**Aim of the task**. Would you return the lines between the one holding "Definition assigns_after (after" and the one holding "(** *** [echo -e]", inclusive, and only those, exactly as they stand in the listing below?

**Material shown**.

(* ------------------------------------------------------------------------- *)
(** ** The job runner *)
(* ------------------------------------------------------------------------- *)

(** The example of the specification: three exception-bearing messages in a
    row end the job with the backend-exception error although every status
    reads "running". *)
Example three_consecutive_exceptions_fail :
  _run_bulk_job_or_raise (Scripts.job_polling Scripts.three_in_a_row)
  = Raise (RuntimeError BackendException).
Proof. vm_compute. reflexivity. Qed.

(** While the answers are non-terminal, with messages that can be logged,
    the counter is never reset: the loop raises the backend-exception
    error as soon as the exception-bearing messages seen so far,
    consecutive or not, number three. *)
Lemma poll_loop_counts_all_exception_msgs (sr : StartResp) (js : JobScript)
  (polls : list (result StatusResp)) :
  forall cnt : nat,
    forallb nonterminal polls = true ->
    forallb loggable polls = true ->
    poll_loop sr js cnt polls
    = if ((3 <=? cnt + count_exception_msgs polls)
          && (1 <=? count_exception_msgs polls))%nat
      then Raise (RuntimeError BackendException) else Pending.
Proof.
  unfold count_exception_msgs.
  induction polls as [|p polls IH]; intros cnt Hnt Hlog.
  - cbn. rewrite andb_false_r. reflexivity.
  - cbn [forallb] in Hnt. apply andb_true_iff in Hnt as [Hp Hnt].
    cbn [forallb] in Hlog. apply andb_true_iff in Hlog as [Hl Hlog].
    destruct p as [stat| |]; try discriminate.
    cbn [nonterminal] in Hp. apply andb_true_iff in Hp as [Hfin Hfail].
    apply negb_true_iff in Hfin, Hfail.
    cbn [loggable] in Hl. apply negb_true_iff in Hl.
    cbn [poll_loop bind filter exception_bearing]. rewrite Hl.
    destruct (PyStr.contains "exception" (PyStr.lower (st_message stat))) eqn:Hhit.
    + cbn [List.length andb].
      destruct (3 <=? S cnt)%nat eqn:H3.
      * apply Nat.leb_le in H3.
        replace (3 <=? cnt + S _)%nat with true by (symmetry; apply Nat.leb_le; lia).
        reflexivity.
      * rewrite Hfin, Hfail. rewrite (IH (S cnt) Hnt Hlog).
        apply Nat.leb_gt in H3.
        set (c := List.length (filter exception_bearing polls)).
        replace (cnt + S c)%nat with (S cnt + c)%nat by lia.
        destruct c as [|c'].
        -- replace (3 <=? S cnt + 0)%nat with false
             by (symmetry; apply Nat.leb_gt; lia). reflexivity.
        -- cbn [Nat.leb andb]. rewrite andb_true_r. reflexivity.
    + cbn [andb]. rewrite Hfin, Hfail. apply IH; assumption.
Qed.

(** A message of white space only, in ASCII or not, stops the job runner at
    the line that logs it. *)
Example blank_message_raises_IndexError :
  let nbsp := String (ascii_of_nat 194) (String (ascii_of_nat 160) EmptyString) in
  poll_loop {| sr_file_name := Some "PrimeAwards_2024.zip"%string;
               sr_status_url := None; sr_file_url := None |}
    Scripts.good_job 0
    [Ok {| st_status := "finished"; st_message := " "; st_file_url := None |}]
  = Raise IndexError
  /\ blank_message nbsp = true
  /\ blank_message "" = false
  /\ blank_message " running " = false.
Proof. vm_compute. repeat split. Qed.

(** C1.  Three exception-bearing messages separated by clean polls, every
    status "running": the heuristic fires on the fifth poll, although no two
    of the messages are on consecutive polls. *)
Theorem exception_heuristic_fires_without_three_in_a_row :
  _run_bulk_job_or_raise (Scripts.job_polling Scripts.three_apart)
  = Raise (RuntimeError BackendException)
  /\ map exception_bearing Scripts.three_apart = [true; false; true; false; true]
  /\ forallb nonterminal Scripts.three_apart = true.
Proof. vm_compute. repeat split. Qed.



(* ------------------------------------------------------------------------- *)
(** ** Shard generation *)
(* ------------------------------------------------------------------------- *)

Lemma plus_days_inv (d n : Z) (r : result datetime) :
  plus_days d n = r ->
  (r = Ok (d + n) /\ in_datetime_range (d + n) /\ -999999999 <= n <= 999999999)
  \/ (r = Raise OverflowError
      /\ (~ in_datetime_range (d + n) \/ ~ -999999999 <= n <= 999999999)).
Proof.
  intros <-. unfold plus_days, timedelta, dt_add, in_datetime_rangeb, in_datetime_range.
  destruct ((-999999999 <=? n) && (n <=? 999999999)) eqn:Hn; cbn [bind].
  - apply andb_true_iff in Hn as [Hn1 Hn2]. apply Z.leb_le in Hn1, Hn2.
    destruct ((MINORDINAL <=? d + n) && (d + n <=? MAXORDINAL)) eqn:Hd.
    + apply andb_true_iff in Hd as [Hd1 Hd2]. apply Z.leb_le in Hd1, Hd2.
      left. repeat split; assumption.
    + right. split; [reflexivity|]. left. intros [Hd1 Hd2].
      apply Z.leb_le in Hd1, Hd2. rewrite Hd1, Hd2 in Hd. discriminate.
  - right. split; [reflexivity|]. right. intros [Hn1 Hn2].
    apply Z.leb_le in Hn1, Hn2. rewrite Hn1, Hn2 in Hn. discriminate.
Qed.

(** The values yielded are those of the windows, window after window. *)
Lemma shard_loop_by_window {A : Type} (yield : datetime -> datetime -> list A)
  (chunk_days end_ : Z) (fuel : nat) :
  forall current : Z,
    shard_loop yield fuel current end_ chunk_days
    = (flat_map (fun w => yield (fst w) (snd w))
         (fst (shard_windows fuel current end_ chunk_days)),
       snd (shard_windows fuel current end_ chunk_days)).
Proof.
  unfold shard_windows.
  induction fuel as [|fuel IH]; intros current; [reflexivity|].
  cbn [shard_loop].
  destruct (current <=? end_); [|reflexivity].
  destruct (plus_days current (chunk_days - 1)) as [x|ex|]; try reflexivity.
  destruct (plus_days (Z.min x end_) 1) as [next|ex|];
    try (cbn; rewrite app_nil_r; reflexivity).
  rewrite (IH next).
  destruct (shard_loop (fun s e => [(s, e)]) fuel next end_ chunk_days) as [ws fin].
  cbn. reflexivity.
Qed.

--

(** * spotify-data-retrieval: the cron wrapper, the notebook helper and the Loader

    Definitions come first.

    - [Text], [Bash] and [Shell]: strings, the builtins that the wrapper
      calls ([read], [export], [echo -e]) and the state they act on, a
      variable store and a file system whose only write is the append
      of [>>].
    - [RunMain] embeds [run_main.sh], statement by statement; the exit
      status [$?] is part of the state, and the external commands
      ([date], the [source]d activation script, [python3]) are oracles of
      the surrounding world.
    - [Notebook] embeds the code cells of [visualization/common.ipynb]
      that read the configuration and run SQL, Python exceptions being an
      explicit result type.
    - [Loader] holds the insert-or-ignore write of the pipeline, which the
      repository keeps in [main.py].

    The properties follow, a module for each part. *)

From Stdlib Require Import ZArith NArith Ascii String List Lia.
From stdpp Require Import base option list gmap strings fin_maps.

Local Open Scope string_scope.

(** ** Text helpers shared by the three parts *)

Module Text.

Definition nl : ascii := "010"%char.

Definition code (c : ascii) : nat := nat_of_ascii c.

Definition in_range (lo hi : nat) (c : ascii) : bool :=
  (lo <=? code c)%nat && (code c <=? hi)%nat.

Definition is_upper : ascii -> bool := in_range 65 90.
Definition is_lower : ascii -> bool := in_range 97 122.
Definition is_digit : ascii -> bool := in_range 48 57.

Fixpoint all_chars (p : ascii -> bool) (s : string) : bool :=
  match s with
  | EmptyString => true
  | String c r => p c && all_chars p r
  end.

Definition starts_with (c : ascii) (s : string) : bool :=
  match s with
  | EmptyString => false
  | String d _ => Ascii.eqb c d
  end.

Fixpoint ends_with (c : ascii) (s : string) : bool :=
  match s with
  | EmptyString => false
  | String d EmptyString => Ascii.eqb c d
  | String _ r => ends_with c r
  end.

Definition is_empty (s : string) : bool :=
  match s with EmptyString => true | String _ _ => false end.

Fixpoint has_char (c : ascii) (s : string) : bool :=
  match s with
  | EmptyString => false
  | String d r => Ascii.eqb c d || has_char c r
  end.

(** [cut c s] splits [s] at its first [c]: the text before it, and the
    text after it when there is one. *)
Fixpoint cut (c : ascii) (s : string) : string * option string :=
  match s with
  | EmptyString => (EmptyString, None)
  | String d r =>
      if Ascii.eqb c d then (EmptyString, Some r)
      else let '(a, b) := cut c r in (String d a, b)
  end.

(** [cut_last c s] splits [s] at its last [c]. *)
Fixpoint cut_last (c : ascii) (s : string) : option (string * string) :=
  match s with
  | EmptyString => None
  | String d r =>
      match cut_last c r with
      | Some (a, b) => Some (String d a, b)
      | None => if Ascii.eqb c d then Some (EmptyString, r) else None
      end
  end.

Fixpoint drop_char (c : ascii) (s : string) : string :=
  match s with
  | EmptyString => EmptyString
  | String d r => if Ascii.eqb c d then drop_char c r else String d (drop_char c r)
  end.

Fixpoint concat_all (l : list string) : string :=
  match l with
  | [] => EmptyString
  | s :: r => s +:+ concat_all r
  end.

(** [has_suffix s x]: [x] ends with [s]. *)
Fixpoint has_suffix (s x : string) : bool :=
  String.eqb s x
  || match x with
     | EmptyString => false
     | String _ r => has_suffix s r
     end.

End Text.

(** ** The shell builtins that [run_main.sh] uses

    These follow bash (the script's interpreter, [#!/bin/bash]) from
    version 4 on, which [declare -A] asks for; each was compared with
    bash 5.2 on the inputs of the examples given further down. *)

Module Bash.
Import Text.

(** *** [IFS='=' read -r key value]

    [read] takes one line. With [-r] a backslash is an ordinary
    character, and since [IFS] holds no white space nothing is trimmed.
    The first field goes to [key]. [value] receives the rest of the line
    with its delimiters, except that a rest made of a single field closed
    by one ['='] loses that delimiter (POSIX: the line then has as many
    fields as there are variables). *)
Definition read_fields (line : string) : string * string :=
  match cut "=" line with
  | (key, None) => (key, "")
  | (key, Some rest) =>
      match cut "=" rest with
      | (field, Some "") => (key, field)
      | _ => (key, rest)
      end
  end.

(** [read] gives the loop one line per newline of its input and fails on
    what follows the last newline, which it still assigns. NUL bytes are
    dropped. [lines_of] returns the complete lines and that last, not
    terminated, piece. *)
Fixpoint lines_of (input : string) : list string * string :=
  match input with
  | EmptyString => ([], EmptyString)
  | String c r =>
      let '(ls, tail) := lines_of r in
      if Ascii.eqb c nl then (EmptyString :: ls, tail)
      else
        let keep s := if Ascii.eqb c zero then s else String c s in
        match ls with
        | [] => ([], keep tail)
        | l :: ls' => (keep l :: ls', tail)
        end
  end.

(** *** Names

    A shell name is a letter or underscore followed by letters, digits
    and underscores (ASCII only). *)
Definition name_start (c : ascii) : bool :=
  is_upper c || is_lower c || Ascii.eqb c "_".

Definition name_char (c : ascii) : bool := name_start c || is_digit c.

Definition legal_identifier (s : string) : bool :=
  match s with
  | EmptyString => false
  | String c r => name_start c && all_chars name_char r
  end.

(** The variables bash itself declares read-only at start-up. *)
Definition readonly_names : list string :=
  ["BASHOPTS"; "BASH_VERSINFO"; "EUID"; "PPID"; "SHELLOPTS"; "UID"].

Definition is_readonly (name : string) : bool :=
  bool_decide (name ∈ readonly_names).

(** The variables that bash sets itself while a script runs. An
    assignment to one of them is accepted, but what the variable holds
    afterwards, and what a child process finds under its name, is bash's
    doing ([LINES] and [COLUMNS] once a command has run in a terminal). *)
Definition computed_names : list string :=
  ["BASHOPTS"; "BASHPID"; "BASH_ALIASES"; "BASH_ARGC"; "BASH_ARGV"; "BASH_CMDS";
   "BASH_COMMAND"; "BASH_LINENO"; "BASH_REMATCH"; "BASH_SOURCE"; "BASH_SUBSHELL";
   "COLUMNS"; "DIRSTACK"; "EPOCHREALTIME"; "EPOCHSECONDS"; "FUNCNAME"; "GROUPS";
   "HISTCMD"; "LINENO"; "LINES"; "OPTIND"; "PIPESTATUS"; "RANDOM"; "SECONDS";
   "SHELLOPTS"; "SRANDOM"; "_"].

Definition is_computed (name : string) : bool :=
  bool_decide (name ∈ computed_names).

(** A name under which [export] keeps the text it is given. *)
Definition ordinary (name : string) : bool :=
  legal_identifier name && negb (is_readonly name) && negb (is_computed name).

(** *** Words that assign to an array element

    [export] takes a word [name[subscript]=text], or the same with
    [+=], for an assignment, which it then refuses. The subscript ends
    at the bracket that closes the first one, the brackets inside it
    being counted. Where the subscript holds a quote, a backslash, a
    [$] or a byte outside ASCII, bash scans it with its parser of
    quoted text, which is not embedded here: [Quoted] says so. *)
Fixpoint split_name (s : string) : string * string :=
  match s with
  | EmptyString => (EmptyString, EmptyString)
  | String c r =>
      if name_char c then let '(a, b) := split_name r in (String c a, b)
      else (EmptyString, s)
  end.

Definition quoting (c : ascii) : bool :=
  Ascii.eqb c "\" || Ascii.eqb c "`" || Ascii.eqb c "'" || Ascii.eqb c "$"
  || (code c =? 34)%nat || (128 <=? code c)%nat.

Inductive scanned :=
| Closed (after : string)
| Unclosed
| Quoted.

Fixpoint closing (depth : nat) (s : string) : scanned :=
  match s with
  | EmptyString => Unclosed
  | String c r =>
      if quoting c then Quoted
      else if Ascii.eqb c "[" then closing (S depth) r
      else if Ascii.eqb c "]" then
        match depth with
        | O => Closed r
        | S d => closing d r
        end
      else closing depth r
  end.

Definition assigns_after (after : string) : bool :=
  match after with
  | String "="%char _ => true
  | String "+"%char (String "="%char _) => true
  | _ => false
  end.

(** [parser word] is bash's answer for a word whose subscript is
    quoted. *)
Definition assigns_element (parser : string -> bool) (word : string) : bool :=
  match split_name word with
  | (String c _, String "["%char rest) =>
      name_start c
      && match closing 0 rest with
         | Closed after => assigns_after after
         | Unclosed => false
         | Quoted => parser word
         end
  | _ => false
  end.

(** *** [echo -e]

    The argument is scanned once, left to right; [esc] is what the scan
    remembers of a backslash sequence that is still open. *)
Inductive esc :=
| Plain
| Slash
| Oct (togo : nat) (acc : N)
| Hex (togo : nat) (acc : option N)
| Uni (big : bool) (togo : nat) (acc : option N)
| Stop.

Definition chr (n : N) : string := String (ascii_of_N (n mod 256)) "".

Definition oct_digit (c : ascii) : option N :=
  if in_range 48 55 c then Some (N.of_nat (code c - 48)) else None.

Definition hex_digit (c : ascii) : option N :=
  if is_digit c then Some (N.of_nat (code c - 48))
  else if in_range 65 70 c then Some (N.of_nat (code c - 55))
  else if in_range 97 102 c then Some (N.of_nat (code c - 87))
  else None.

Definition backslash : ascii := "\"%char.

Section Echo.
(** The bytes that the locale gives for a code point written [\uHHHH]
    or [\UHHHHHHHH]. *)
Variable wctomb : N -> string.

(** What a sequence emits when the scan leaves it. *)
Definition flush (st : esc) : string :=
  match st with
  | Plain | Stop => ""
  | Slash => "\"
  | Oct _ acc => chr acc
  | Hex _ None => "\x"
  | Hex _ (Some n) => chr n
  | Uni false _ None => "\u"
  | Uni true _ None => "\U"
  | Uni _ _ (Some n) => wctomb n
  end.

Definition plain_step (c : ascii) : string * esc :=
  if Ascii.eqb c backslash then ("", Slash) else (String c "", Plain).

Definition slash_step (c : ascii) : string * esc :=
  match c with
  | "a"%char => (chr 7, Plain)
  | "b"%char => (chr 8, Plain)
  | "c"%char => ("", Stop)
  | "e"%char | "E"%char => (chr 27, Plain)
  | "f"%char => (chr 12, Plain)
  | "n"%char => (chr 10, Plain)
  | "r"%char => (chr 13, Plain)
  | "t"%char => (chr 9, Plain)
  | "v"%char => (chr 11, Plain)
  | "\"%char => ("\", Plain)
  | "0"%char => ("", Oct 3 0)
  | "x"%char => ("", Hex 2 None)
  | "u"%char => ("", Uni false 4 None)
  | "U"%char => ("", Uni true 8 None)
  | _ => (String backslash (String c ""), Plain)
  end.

==

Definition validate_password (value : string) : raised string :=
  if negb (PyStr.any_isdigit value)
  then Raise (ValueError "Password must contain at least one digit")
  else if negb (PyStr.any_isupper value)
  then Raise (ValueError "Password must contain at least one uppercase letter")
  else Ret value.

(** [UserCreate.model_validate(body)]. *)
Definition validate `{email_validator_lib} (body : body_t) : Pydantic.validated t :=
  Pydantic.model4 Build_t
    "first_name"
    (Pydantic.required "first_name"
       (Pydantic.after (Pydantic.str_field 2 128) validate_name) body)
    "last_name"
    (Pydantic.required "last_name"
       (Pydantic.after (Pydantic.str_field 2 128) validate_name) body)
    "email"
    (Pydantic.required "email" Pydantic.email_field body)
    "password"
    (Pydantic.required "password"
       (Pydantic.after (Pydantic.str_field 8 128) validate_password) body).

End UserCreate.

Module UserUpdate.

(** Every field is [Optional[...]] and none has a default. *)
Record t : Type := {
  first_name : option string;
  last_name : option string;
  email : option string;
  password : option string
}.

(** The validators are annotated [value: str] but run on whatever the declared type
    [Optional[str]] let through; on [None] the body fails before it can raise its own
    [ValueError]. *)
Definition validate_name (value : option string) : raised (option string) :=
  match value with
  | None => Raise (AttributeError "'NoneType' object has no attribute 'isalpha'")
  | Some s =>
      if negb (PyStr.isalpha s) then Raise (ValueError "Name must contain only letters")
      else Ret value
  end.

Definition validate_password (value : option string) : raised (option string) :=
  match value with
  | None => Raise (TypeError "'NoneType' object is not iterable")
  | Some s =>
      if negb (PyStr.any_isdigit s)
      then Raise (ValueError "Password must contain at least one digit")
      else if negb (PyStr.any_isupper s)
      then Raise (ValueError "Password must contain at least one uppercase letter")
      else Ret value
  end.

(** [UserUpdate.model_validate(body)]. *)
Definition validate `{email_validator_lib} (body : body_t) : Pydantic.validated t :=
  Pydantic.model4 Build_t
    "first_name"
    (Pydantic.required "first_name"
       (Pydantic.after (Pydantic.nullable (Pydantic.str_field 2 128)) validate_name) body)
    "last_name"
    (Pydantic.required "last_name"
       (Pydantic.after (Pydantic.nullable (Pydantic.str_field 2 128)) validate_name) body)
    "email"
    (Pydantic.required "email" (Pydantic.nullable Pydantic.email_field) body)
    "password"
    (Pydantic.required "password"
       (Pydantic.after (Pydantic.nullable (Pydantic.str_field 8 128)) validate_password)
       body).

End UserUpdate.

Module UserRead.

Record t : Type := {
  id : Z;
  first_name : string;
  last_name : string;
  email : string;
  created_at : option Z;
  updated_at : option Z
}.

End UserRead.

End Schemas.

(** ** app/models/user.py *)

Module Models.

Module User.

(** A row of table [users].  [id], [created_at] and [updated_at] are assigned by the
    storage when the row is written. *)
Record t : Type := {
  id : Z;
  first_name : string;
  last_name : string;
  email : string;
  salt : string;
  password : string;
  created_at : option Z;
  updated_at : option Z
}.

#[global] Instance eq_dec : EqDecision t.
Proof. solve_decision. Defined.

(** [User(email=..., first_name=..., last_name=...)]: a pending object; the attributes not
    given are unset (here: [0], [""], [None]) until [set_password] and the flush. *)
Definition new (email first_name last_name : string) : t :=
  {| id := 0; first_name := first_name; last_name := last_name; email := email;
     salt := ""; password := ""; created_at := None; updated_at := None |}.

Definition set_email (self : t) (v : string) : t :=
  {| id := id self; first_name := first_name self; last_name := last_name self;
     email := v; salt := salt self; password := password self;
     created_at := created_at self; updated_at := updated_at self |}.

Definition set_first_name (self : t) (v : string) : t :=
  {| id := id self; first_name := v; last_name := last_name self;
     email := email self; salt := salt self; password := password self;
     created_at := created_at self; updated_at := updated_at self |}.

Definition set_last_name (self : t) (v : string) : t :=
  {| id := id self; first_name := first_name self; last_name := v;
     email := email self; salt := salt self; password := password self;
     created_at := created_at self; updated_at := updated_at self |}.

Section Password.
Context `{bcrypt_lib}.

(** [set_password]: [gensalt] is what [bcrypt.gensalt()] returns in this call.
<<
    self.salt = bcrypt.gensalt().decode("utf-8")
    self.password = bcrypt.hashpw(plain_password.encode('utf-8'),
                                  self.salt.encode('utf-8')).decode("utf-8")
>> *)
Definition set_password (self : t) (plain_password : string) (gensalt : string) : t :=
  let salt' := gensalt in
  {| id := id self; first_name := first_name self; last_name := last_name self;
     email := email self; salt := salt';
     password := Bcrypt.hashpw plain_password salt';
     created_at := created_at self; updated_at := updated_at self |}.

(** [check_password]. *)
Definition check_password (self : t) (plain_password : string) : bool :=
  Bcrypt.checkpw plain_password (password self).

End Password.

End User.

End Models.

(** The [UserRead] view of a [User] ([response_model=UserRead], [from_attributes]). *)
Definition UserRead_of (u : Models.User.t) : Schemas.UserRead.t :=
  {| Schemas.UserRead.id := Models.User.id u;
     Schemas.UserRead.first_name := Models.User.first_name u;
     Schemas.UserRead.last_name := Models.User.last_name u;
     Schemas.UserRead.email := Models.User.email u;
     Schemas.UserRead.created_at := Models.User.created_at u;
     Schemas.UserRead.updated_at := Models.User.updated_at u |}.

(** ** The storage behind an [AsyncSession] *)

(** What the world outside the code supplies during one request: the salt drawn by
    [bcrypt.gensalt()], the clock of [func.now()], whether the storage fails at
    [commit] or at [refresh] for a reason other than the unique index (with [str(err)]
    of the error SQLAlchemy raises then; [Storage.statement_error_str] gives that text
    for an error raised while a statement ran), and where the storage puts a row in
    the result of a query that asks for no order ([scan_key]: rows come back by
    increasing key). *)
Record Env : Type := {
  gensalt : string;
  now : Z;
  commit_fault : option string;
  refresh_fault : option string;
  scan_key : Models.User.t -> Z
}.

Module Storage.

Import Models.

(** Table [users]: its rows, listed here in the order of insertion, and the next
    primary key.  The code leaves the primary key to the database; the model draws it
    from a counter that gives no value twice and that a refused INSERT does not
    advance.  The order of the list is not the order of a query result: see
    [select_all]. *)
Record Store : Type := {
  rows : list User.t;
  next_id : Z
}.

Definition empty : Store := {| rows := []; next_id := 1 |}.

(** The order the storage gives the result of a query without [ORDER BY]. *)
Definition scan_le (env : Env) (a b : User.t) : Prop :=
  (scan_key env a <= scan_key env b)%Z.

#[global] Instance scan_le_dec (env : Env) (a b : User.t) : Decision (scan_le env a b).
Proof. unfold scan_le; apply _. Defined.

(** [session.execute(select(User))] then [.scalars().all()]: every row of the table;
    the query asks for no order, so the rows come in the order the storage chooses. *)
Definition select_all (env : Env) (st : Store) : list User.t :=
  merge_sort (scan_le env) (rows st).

**Result of this exercise**.
Definition assigns_after (after : string) : bool :=
  match after with
  | String "="%char _ => true
  | String "+"%char (String "="%char _) => true
  | _ => false
  end.

(** [parser word] is bash's answer for a word whose subscript is
    quoted. *)
Definition assigns_element (parser : string -> bool) (word : string) : bool :=
  match split_name word with
  | (String c _, String "["%char rest) =>
      name_start c
      && match closing 0 rest with
         | Closed after => assigns_after after
         | Unclosed => false
         | Quoted => parser word
         end
  | _ => false
  end.

(** *** [echo -e]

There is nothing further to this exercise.